Eigentlich konnte Ceretic zufrieden sein. Er hatte mit Hengist den richtigen Mann für Vortigerns Plan gewonnen. Der finstere Held ließ sich täglich vom unerschöpflichen Silberhort des Hochkönigs erzählen und auch sein Bruder Horsa lauschte gebannt, wenn Ceretic von den grünen Weiden seiner Heimat schwärmte.

„Aus Silber mache ich mir nicht viel, das ist eher etwas für meinen Bruder. Aber wenn Vortigern uns auf gutes Land setzt und mit Nahrung und Kleidung versorgt, ist das einen rechten Kampf wert“, bemerkte er einmal.
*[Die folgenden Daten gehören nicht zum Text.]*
Lemma layout_and_separators_do_not_matter_witness :
  ParseISO8601Timestamp (str "2020-02-17T11:39:27.658731-02:30")
  = ParseISO8601Timestamp (str "20200217 113927,658731-02:30").
Proof.
  exact (layout_and_separators_do_not_matter true true false false date_2020_02_17
           time_11_39_27 time_11_39_27_alt eq_refl eq_refl eq_refl
           (conj eq_refl (conj eq_refl (conj eq_refl (conj eq_refl eq_refl))))).
Defined.

Lemma nanos_range fr : frac_ok fr = true -> 0 <= nanos_of fr <= 999999999.
Proof.
  destruct fr as [[c ds]|]; cbn [nanos_of]; [|lia].
  intros H. apply frac_ok_inv in H as (_ & Hd & L).
  assert (D : forallb is_digit (pad9 ds) = true)
    by (rewrite pad9_zeros, forallb_app, Hd; apply forallb_digit_zeros).
  apply decimal_value_bounds in D.
  replace (length (pad9 ds)) with 9%nat in D
    by (rewrite pad9_zeros, length_app, repeat_length; lia).
  change (10 ^ Z.of_nat 9) with 1000000000 in D. lia.
Qed.

Lemma offset_seconds_range tz :
  offset_ok tz = true ->
  -71940 <= offset_seconds tz <= 71940 /\ (offset_seconds tz) mod 60 = 0.
Proof.
  intros H.
  destruct tz as [|sg [|h0 [|h1 [|c [|m0 [|m1 [|x tz]]]]]]]; try discriminate H;
    cbn [offset_seconds]; try (split; [lia|reflexivity]).
  - offset_parts H. pose proof (offset_hour_range _ _ Hp1 Hp0). pose proof (minute_ok_range _ _ Hp).
    replace (sign_of sg * (decimal_value [h0; h1] * 3600 + decimal_value [c; m0] * 60))
      with (sign_of sg * (decimal_value [h0; h1] * 60 + decimal_value [c; m0]) * 60) by lia.
    rewrite Z_mod_mult. unfold sign_of. destruct (Ascii.eqb sg "-"); lia.
  - offset_parts H. pose proof (offset_hour_range _ _ Hp2 Hp1). pose proof (minute_ok_range _ _ Hp).
    replace (sign_of sg * (decimal_value [h0; h1] * 3600 + decimal_value [m0; m1] * 60))
      with (sign_of sg * (decimal_value [h0; h1] * 60 + decimal_value [m0; m1]) * 60) by lia.
    rewrite Z_mod_mult. unfold sign_of. destruct (Ascii.eqb sg "-"); lia.
Qed.
(** *** Folder-name sanitizers *)

Lemma strip_by_ends : forall f s,
  match strip_by f s with [] => True | c :: _ => f c = false /\ forall d, f (last (strip_by f s) d) = false end.
Proof.
  intros f s. unfold strip_by, rstrip_by.
  set (y := lstrip_by f s).
  pose proof (lstrip_by_head f s) as Hy. fold y in Hy.
  destruct (lstrip_by_suffix f (rev y)) as [pre E].
  pose proof (lstrip_by_head f (rev y)) as Hz.
  destruct (lstrip_by f (rev y)) as [|c t] eqn:Ez; [exact I|].
  assert (Ey : y = rev (c :: t) ++ rev pre)
    by (rewrite <- rev_app_distr, <- E, rev_involutive; reflexivity).
  simpl rev. destruct (rev t) as [|h r] eqn:Et.
  - simpl. split; [exact Hz | intros _; exact Hz].
  - change (f h = false /\ forall d, f (last ((h :: r) ++ [c]) d) = false).
    split.
    + rewrite Ey in Hy. simpl rev in Hy. rewrite Et in Hy. exact Hy.
    + intros d. rewrite (last_app_cons (h :: r) c [] d). exact Hz.
Qed.

Lemma strip_by_fixed : forall f s,
  match s with [] => True | c :: _ => f c = false /\ forall d, f (last s d) = false end ->
  strip_by f s = s.
Proof.
  intros f [|c t] H; [reflexivity|]. destruct H as [Hc Hl].
  unfold strip_by. simpl. rewrite Hc.
  unfold rstrip_by.
  assert (E : c :: t = removelast (c :: t) ++ [last (c :: t) c])
    by (apply app_removelast_last; discriminate).
  set (x := last (c :: t) c) in *. set (r := removelast (c :: t)) in *.
  rewrite E at 1. rewrite rev_app_distr.
  change (rev (lstrip_by f (x :: rev r)) = c :: t).
  cbn [lstrip_by]. rewrite (Hl c : f x = false).
  change (rev (rev r) ++ [x] = c :: t).
  rewrite rev_involutive. symmetry. exact E.
Qed.

Lemma sub_non_alnum_us_ok : forall s b, us_ok b (Main.sub_non_alnum b s) = true.
Proof.
  induction s as [|c t IH]; intros b; simpl; [reflexivity|].
  destruct (is_alnum c) eqn:E.
  - simpl. rewrite E. apply IH.
  - destruct b; [apply IH|]. simpl. apply IH.
Qed.

Lemma us_ok_sub_non_alnum : forall s b, us_ok b s = true -> Main.sub_non_alnum b s = s.
Proof.
  induction s as [|c t IH]; intros b H; simpl in *; [reflexivity|].
  destruct (is_alnum c).
  - f_equal. apply IH, H.
  - apply andb_prop in H as [H1 H3]. apply andb_prop in H1 as [H1 H2].
    apply N.eqb_eq in H1. subst c. destruct b; [discriminate|].
    f_equal. apply IH, H3.
Qed.

Lemma us_ok_app_l : forall x y b, us_ok b (x ++ y) = true -> us_ok b x = true.
Proof.
  induction x as [|c x IH]; intros y b H; simpl in *; [reflexivity|].
  destruct (is_alnum c); [apply (IH y), H|].
  apply andb_prop in H as [H1 H2]. rewrite H1. apply (IH y), H2.
Qed.

Lemma us_ok_app_r : forall x y b, us_ok b (x ++ y) = true -> exists b', us_ok b' y = true.
Proof.
  induction x as [|c x IH]; intros y b H; simpl in *; [exists b; exact H|].
  destruct (is_alnum c); [apply (IH y false), H|].
  apply andb_prop in H as [_ H2]. apply (IH y true), H2.
Qed.

Lemma us_ok_head : forall s b, us_ok b s = true ->
  match s with [] => True | c :: _ => N.eqb c underscore = false end -> us_ok false s = true.
Proof.
  intros [|c t] b H Hc; [reflexivity|]. simpl in *.
  destruct (is_alnum c); [exact H|]. rewrite Hc in H. discriminate.
Qed.

Lemma main_sanitize_out : forall text,
  Main.sanitize_part text = lit "job" \/
  (Main.sanitize_part text <> [] /\ us_ok false (Main.sanitize_part text) = true /\
   strip_by (fun c => N.eqb c underscore) (Main.sanitize_part text) = Main.sanitize_part text).
Proof.
  intros [|c0 t0]; [left; reflexivity|]. unfold Main.sanitize_part.
  set (f := fun c : pychar => N.eqb c underscore).
  pose proof (strip_by_ends f (Main.sub_non_alnum false (c0 :: t0))) as Hends.
  pose proof (sub_non_alnum_us_ok (c0 :: t0) false) as Hok.
  destruct (lstrip_by_suffix f (Main.sub_non_alnum false (c0 :: t0))) as [pre E1].
  destruct (rstrip_by_prefix f (lstrip_by f (Main.sub_non_alnum false (c0 :: t0)))) as [suf E2].
  fold (strip_by f (Main.sub_non_alnum false (c0 :: t0))) in E2.
  rewrite E1, E2 in Hok. apply us_ok_app_r in Hok as [b' Hok]. apply us_ok_app_l in Hok.
  destruct (strip_by f (Main.sub_non_alnum false (c0 :: t0))) as [|c t] eqn:Es; [left; reflexivity|].
  right. split; [discriminate|]. split.
  - apply (us_ok_head _ b' Hok). apply Hends.
  - apply strip_by_fixed, Hends.
Qed.

(** X9: [sanitize_part] of [src/main.py] is idempotent: a sanitized part is
    left as it is. *)
Theorem main_sanitize_part_idempotent : forall text,
  Main.sanitize_part (Main.sanitize_part text) = Main.sanitize_part text.
Proof.
  intros text. destruct (main_sanitize_out text) as [E|[Hne [Hok Hs]]].
  - rewrite E. reflexivity.
  - destruct (Main.sanitize_part text) as [|c t] eqn:Eo; [contradiction|].
    rewrite <- Eo in *. unfold Main.sanitize_part at 1. rewrite Eo.
    rewrite <- Eo. rewrite (us_ok_sub_non_alnum _ false Hok), Hs, Eo. reflexivity.
Qed.

Lemma last_in_gen : forall {A} (xs : list A) d, xs <> [] -> In (last xs d) xs.
Proof.
  intros A xs d Hx. rewrite (app_removelast_last d Hx) at 2. apply in_or_app. right. left. reflexivity.
Qed.

(** A check of a character property over the code points below [k]. *)
Lemma forall_below : forall (P : pychar -> bool) (k : nat),
  forallb (fun n => P (N.of_nat n)) (seq 0 k) = true -> forall c, (c < N.of_nat k)%N -> P c = true.
Proof.
  intros P k H c Hc. rewrite forallb_forall in H.
  rewrite <- (N2Nat.id c). apply H. apply in_seq. lia.
Qed.
Lemma Matched_keepsOperands m m' :
  keepsOperands m m' ->
  forall p it, Matched m p it = true -> Matched m' p it = true.
Proof.
  intros (He & Hg & Hp) p. induction p as [o en ps IH] using Pattern_ind'. intros it.
  cbn [Matched patOperand patEngine patChildren].
  destruct (groups m !! itGroup it) as [gr|] eqn:Hgr; [|done].
  assert (groups m' !! itGroup it = Some gr) as -> by (by eapply prefix_lookup_Some).
  intros [Hen H]%andb_prop. rewrite Hen. cbn [andb].
  destruct (decide (o = OperandAny)); [done|].
  destruct (itElement it) as [e|]; [|done].
  destruct (exprs m !! e) as [ge|] eqn:Hge; [|done].
  assert (exprs m' !! e = Some ge) as -> by (by eapply prefix_lookup_Some).
  destruct (plans m !! GroupExpr.ExprNode ge) as [node|] eqn:Hn; [|done].
  destruct (Hp _ _ Hn) as (node' & -> & Ho). rewrite Ho.
  apply andb_prop in H as [H Hch]. apply andb_prop in H as [H Hgs].
  rewrite H. cbn [andb].
  apply andb_true_intro. split.
  - rewrite forallb_forall in Hgs. apply forallb_forall. intros g Hin.
    specialize (Hgs g Hin). apply bool_decide_eq_true_1 in Hgs as [gr' Hgr'].
    apply bool_decide_eq_true_2. exists gr'. by eapply prefix_lookup_Some.
  - destruct ps as [|p1 ps1]; [done|].
    destruct (itChildren it) as [|it' its']; [done|].
    destruct (GroupExpr.Children ge) as [|g gs']; [done|].
    apply Forall_cons in IH as [IH1 IH].
    apply andb_prop in Hch as [[Hg1 Hm1]%andb_prop Hrest].
    rewrite Hg1, (IH1 _ Hm1). cbn [andb].
    clear -IH Hrest. revert its' gs' Hrest.
    induction IH as [|p' ps' IHp' _ IHl]; intros its gs; destruct its, gs; simpl; try done.
    intros [[Hg2 Hm2]%andb_prop Hrest]%andb_prop.
    rewrite Hg2, (IHp' _ Hm2). simpl. by apply IHl.
Qed.

Lemma operand_written (l k : list LogicalPlan) (n : ptr) v node0 :
  l !! n = Some node0 -> GetOperand v = GetOperand node0 ->
  forall (i : ptr) node,
    l !! i = Some node ->
    exists node', (<[n := v]> l ++ k) !! i = Some node' /\
                  GetOperand node' = GetOperand node.
Proof.
  intros Hn Ho i node Hi. destruct (decide (i = n)) as [->|Hne].
  - exists v. split; [|congruence].
    apply lookup_app_l_Some, list_lookup_insert_eq. by eapply lookup_lt_Some.
  - exists node. split; [|done].
    apply lookup_app_l_Some. by rewrite list_lookup_insert_ne.
Qed.

Lemma operand_written_nil (l : list LogicalPlan) (n : ptr) v node0 :
  l !! n = Some node0 -> GetOperand v = GetOperand node0 ->
  forall (i : ptr) node,
    l !! i = Some node ->
    exists node', <[n := v]> l !! i = Some node' /\ GetOperand node' = GetOperand node.
Proof.
  intros Hn Ho i node Hi.
  destruct (operand_written l [] n v node0 Hn Ho i node Hi) as (node' & Hl & Ho').
  exists node'. by rewrite app_nil_r in Hl.
Qed.

Ltac keeps :=
  intros [= <- <-]; repeat split; simpl;
  [first [reflexivity | by apply prefix_app_r]..|];
  rewrite ?insert_app_l by (by eapply lookup_lt_Some);
  first [ eapply operand_written; [eassumption|done]
        | eapply operand_written_nil; [eassumption|done]
        | intros i node Hi; exists node; split; [by apply lookup_app_l_Some|done] ].

Lemma PushSelDownJoin_finish_keeps X m jn je j l r gl gr' lc rc res m' :
  plans m !! jn = Some (PJoin j) ->
  GroupExpr.Children je = [l; r] ->
  groups m !! l = Some gl -> groups m !! r = Some gr' ->
  PushSelDownJoin_finish X jn je lc rc m = (Ok res, m') ->
  keepsOperands m m'.
Proof.
  intros Hj Hch Hl Hr. unfold PushSelDownJoin_finish. run.
  destruct (appendJoinKeys _ j) as [j'|]; [|done].
  unfold buildChildSelectionGroup. run.
  destruct (decide _), (decide _); run; keeps.
Qed.

(** X8. No rule takes a binding away: when a rule returns on a binding of
    its pattern, every binding of every pattern in the memo it was given
    is a binding of that pattern in the memo it leaves, also for
    PushSelDownJoin and PushTopNDownProjection, which overwrite a payload
    of the binding they are given. *)
Theorem bindings_survive (X : Collab) (r : Rule) (m : Memo) (old : ExprIter)
    (res : Result) (m' : Memo) (p : Pattern) (it : ExprIter) :
  Matched m (GetPattern (NewRule X r)) old = true ->
  OnTransform (NewRule X r) old m = (Ok res, m') ->
  Matched m p it = true ->
  Matched m' p it = true.
Proof.
  intros H Hrun. apply Matched_keepsOperands.
  destruct r;
    try (apply extends_keepsOperands;
         eapply rule_extends; [| |exact H|exact Hrun]; done);
    simpl in Hrun.
  - (* PushSelDownJoin *)
    open2 H.
    destruct (GetOperand_Selection node Hop) as [sel ->].
    destruct (GetOperand_Join node0 Hop0) as [join ->].
    destruct (GroupExpr.Children ge0) as [|l [|r [|]]] eqn:Hx; try done.
    apply Forall_cons in Hch as [[gl Hgl] Hch]. apply Forall_singleton in Hch as [gr' Hgr'].
    revert Hrun. unfold PushSelDownJoin_OnTransform. run.
    destruct (LogicalJoin.JoinType join).
    + destruct (Conds2TableDual X join _) as [dual|].
      * run. keeps.
      * run. destruct (ExtractOnCondition X join _ _ _) as [[[eqc lp] rp] oc]. run.
        intros Hfin.
        eapply PushSelDownJoin_finish_keeps in Hfin;
          [|simpl; eapply lookup_written_nil; exact Hn0|exact Hx|exact Hgl|exact Hgr'].
        eapply keepsOperands_trans; [|exact Hfin].
        repeat split; simpl; [done..|]. by eapply operand_written_nil.
    + by eapply PushSelDownJoin_finish_keeps.
    + by eapply PushSelDownJoin_finish_keeps.
  - (* PushTopNDownProjection *)
    open2 H.
    destruct (GetOperand_TopN node Hop) as [topN ->].
    destruct (GetOperand_Projection node0 Hop0) as [proj ->].
    destruct (GroupExpr.Children ge0) as [|x [|]] eqn:Hx; try done.
    apply Forall_singleton in Hch as [cg Hcg].
    revert Hrun. unfold PushTopNDownProjection_OnTransform. run.
    destruct (removeConstLoop _ _ _) as [newByItems [items|]]; run; keeps.
Qed.

(** * The properties at concrete bindings *)

(** X4, at [Selection(a = 1, b > 2) -> IndexScan(T, index on a)] and the
    rule PushSelDownIndexScan. *)
Lemma rules_only_add_cells_witness :
  PushSelDownIndexScan ≠ PushSelDownJoin /\
  PushSelDownIndexScan ≠ PushTopNDownProjection /\
  Matched Examples.selIndexScanMemo
    (GetPattern (NewRule Ref.collab PushSelDownIndexScan)) Examples.selIndexScanIter = true /\
  exists res m',
    OnTransform (NewRule Ref.collab PushSelDownIndexScan) Examples.selIndexScanIter
      Examples.selIndexScanMemo = (Ok res, m') /\
    extends Examples.selIndexScanMemo m'.
Proof.
  split; [done|]. split; [done|]. split; [vm_compute; reflexivity|].
  eexists _, _. split; [vm_compute; reflexivity|].
  eapply (rules_only_add_cells Ref.collab PushSelDownIndexScan Examples.selIndexScanMemo
            Examples.selIndexScanIter); [done|done|vm_compute; reflexivity|].
  vm_compute; reflexivity.
Defined.

(** X5, at [Projection(x + 1) -> Projection(x := setvar("v", a)) -> Scan(T)],
    where MergeAdjacentProjection declines. *)
Lemma declined_rewrite_leaves_memo_witness :
  exists res m',
    OnTransform (NewRule Ref.collab MergeAdjacentProjection) Examples.projProjIter
      Examples.projProjMemo = (Ok res, m') /\
    newExprs res = [] /\
    m' = Examples.projProjMemo.
Proof.
  eexists _, _. split; [vm_compute; reflexivity|]. split; [reflexivity|].
  eapply (declined_rewrite_leaves_memo Ref.collab MergeAdjacentProjection
            Examples.projProjIter Examples.projProjMemo);
    [vm_compute; reflexivity|reflexivity].
Defined.

(** X6, at [Selection(b > 5) -> Sort(by a asc) -> Scan(T)] and the rule
    PushSelDownSort. *)
Lemma rules_return_on_bindings_witness :
  Matched MoreExamples.selSortMemo (GetPattern (NewRule Ref.collab PushSelDownSort))
    MoreExamples.selSortIter = true /\
  (exists b, Match (NewRule Ref.collab PushSelDownSort) MoreExamples.selSortIter
               MoreExamples.selSortMemo = (Ok b, MoreExamples.selSortMemo)) /\
  (PushSelDownSort ∉ [PushSelDownJoin; MergeAdjacentProjection; MergeAggregationProjection] ->
   (exists res m', OnTransform (NewRule Ref.collab PushSelDownSort) MoreExamples.selSortIter
                     MoreExamples.selSortMemo = (Ok res, m')) \/
   (PushSelDownSort = PushSelDownIndexScan /\
    exists e, OnTransform (NewRule Ref.collab PushSelDownSort) MoreExamples.selSortIter
                MoreExamples.selSortMemo = (Err e, MoreExamples.selSortMemo))).
Proof.
  split; [vm_compute; reflexivity|].
  apply (rules_return_on_bindings Ref.collab PushSelDownSort MoreExamples.selSortMemo
           MoreExamples.selSortIter).
  vm_compute; reflexivity.
Defined.

(** X7, at [Selection(b > 5) -> LeftOuterJoin(a = x)(Scan(T), Scan(S))] and
    the rule PushSelDownJoin. *)
Lemma rules_return_fresh_roots_witness :
  PushSelDownJoin ≠ EliminateProjection /\
  Matched Examples.outerJoinMemo (GetPattern (NewRule Ref.collab PushSelDownJoin))
    Examples.selJoinIter = true /\
  exists res m',
    OnTransform (NewRule Ref.collab PushSelDownJoin) Examples.selJoinIter
      Examples.outerJoinMemo = (Ok res, m') /\
    Forall (freshRoot Examples.outerJoinMemo m') (newExprs res).
Proof.
  split; [done|]. split; [vm_compute; reflexivity|].
  eexists _, _. split; [vm_compute; reflexivity|].
  eapply (rules_return_fresh_roots Ref.collab PushSelDownJoin Examples.outerJoinMemo
            Examples.selJoinIter); [done|vm_compute; reflexivity|].
  vm_compute; reflexivity.
Defined.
Dennoch waren die Tage an Hengists Hof für Ceretic eine ständige Qual. Er sah Rowena dauernd, aber immer nur von weitem im Kreis der Frauen und Mägde. Es erschien ihm unmöglich, sich ihr unter den Augen des grimmigen Vaters zu nähern. Der stolze Blick, den sie ihm am Ende ihrer ersten Begegnung, also der ersten Ceretic bewussten Begegnung, zugeworfen hatte, ließ darauf schließen, dass auch sie die von Hengist erwähnte Prophezeiung kannte. Außerdem hatte er einen Auftrag und durfte diesen nicht um seiner eigenen romantischen Gefühle willen gefährden. Der Hochkönig und das arme britannische Volk harrten bang auf den Ausgang seiner Unternehmung. Und überhaupt, diese Rowena war eine Barbarin.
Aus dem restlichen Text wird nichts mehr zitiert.